According to The Guardian, there have been proposals for the NNPC to
· Partner with marketers under the Joint Unified Hydrant Installation (JUHI) to repair the pipelines
· Or for the JUHI and airlines to jointly fix them
· Or for the repair, operation of the pipelines and hydrants to be concessioned to a private company for 20 to 30 years.
But none of the proposals has been implemented.
Ojikutu said: “Except the repairs are done or the NNPC/DPR and the NCAA enforce quality assurance on JUHI, the contamination through truck tankers transportation that have caused not less than eight serious incidents could begin resulting into serious accidents in future or even now.”
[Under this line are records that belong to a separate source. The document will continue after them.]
Lemma merge_inner_pair : zlen kx + zlen ky <= 15 ->
  exists s', merge_inner s px py pp (zlen k1) = Some (s', mkResult btree_fixmerge 0) /\
    changed s s' (S l) [TInner px kx cx; TInner py ky cy] [TInner px (kx ++ k :: ky) (cx ++ cy)] [] [py] pre post /\ emptied s' (S l) py /\ stx_wf 8 (S l) (TInner px (kx ++ k :: ky) (cx ++ cy)).
Proof.
  intros Hlen. destruct facts as (nx & ny & Hnx & Hny & Lx & Ly & Rx & Ry & Hc & Hxy & Hpx & Hpy & Fx & Fy). destruct joined as [He Hw].
  unfold merge_inner. rewrite (get_inner_lookup _ _ _ Hnx), (get_inner_lookup _ _ _ Hny), (get_inner_lookup _ _ _ Hnp). cbn [mbind option_bind]. rewrite pred_key. cbn [mbind option_bind].
  destruct (merge_inner_slots_spec nx ny kx _ ky _ k Rx Ry) as (nx' & ny' & -> & Lx' & Rx' & Hy0 & Ly'); [change innerslotmax with 16; lia|]. cbn [mbind option_bind].
  eexists. split; [done|]. split; [|split].
  - assert (Hperm : fptrs (S l) [TInner px (kx ++ k :: ky) (cx ++ cy)] ++ [py] ≡ₚ fptrs (S l) [TInner px kx cx; TInner py ky cy]).
    { rewrite inner_pair_perm, fptrs_one, tptrs_inner. solve_Permutation. }
    constructor; rewrite ?Hperm; cbn [nodes set_node]; try done.
    + constructor; [|constructor]. exists nx'. rewrite lookup_insert_ne by done. rewrite lookup_insert_eq. split; [done|]. split; [congruence|]. rewrite fmap_app. split; [done|].
      eapply stx_reps_ext; [|exact Hc]. intros q Hq. rewrite !lookup_insert_ne; [done|by intros ->..].
    + intros q Hq. by rewrite <-Hperm.
    + intros q. rewrite inner_pair_perm. intros Hq _. apply not_elem_of_cons in Hq as [Hq1 Hq]. apply not_elem_of_cons in Hq as [Hq2 _]. by rewrite !lookup_insert_ne.
    + intros q Hq _. by rewrite Hperm.
    + rewrite inner_pair_leaves in Hl. rewrite fleaves_one. by apply (linked_fields s).
    + rewrite inner_pair_leaves, fleaves_one. cbn. fold (fleaves l (cx ++ cy)). lia.
    + rewrite inner_pair_inners, finners_one. cbn [tinners]. fold (finners l (cx ++ cy)). rewrite zlen_cons. unfold zlen. cbn. lia.
  - exists (SInner ny'). cbn [nodes set_node]. by rewrite lookup_insert_eq.
  - split; [|by split]. rewrite zlen_app, zlen_cons. pose proof (wf_tsize _ _ _ Hx). pose proof (wf_tsize _ _ _ Hy). cbn [tsize] in *. lia.
Qed.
Failure to see aviation as a necessity
The International Air Transport Association (IATA), a clearinghouse for over 280 airlines worldwide, in 2018 ranked Nigeria and other African countries as some of the most expensive places to do aviation business.
The then IATA Director General and CEO, Alexandre de Juniac, said at the 50th Annual General Assembly of the African Airlines Association (AFRAA) in Rabat, Morocco that Nigeria and others need to ease the aviation business environment by paying more attention to infrastructure for massive growth.
“There is no shortage of examples illustrating the heavy burden that governments extract from aviation. Jet fuel costs are 35 per cent higher than the rest of the world,” Juniac said.
“User charges, as a percentage of airlines’ operating costs, are double the industry average. And taxes and charges are among the highest in the world.
“On top of that, $670 million of airline funds are blocked. Too many African governments view aviation as a luxury rather than a necessity. We must change that perception.”